It’s been a stunning turn of fortunes for City Developments Limited (SGX: C09) or CDL.

It wasn’t too long ago when the blue-chip property giant reported a S$1.9 billion loss for 2020 due to a massive impairment of its stake in Sincere Property Group, its Chinese joint venture.

Fast forward to today, and the property group has reported its highest net profit since its formation in 1963 for its fiscal 2022’s first half (1H2022).

CDL enjoyed a strong recovery in its hotel operations while selling more than 700 residential units in Singapore, generating a sum of S$1.6 billion.

Here are several highlights from the group’s latest earnings.

1. A record net profit attained

Revenue jumped 23.5% year on year to S$1.47 billion..

The recovery in CDL’s hotel operations segment that accounted for the bulk of the revenue rise in 1H2022.

Net profit clocked in at S$1.1 billion principally because of the divestment gains from the sale of Millennium Hilton Seoul and the gain arising from the deconsolidation of CDL Hospitality Trusts (SGX: J85), or CDLHT.
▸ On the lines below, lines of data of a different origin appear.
(** X18. [dispose()] of the context empties the registry and the channel
    map and disposes every client the registry held; client objects the
    registry did not hold, the unmatched documents and the override are
    left as they were, and disposing a second time changes nothing. *)
Theorem dispose_releases_clients (st : State) :
  clients (dispose st) = ∅
  /\ outputChannels (dispose st) = ∅
  /\ (forall id c obj, clients st !! id = Some c -> clientObjs st !! c = Some obj ->
        clientObjs (dispose st) !! c = Some (disposeObj obj))
  /\ (forall a, (forall id, clients st !! id <> Some a) ->
        clientObjs (dispose st) !! a = clientObjs st !! a)
  /\ unmatchedDocuments (dispose st) = unmatchedDocuments st
  /\ _activeProjectOverride (dispose st) = _activeProjectOverride st
  /\ dispose (dispose st) = dispose st.
Proof.
  unfold dispose at 1 2 3 4 5 6.
  cbn [clients outputChannels clientObjs unmatchedDocuments _activeProjectOverride
       with_channels with_clients with_activation].
  pose proof (dispose_all_frame (map_to_list (clients st)) st) as Hf.
  cbn zeta in Hf. destruct Hf as (_ & _ & Hu & Hov & _).
  split; [done|]. split; [done|]. split; [|split; [|split; [done|split; [done|]]]].
  - intros id c obj Hreg Hobj. rewrite dispose_all_objs, Hobj.
    rewrite bool_decide_eq_true_2; [done|].
    apply list_elem_of_fmap. exists (id, c). split; [done|].
    by apply elem_of_map_to_list.
  - intros a Ha. rewrite dispose_all_objs.
    rewrite bool_decide_eq_false_2.
    + by rewrite option_fmap_id.
    + intros ((id & c) & -> & Hin)%list_elem_of_fmap.
      apply elem_of_map_to_list in Hin. by apply (Ha id).
  - set (d := dispose st). unfold dispose.
    change (clients d) with (∅ : gmap string nat).
    rewrite map_to_list_empty. reflexivity.
Qed.

(** *** Output channels and document selectors *)

(** X19. The output channel of a project is made once per project id: a
    request for any project of the same id, also for another object of the
    project, returns the channel the first request made and leaves the
    context as it is; the channels of other ids are not touched. *)
Theorem getOutputChannel_cached (p q : option Project) (st : State) :
  keyOf p = keyOf q ->
  getOutputChannel q (getOutputChannel p st).2
  = ((getOutputChannel p st).1, (getOutputChannel p st).2)
  /\ outputChannels (getOutputChannel p st).2 !! keyOf p
     = Some (getOutputChannel p st).1
  /\ (forall id, id <> keyOf p ->
        outputChannels (getOutputChannel p st).2 !! id = outputChannels st !! id).
Proof.
  intros Hk.
  destruct (outputChannels st !! keyOf p) as [ch|] eqn:Hch.
  - assert (getOutputChannel p st = (ch, st)) as ->
      by (unfold getOutputChannel; by rewrite Hch).
    cbn [fst snd]. unfold getOutputChannel. by rewrite <- Hk, Hch.
  - assert (getOutputChannel p st
            = (channelName p,
               with_channels (<[keyOf p := channelName p]> (outputChannels st)) st)) as ->
      by (unfold getOutputChannel; by rewrite Hch).
    cbn [fst snd]. unfold getOutputChannel. cbn [outputChannels with_channels].
    rewrite <- Hk, lookup_insert_eq. repeat split.
    intros id Hid. by rewrite lookup_insert_ne.
Qed.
Back in May 2022, CDL had declared and paid out a distribution in specie of CDLHT units to eligible unitholders, thereby diluting its stake from 38.89% to 27.21%.

A gain of S$526.2 million was recorded for the hotel divestment while the gain on deconsolidation of CDLHT units came up to S$492.4 million.

If we strip these two exceptional items out, CDL’s core net profit would have been S$110.3 million.

2. A strong rebound in hotel operations

The hotel operations division has seen a massive improvement with the reopening of borders and resumption of air travel.

Revenue for the segment soared 89% year on year to S$599 million, driven by increases in global revenue per available room (RevPAR), average room rate (ARR) and occupancy rates.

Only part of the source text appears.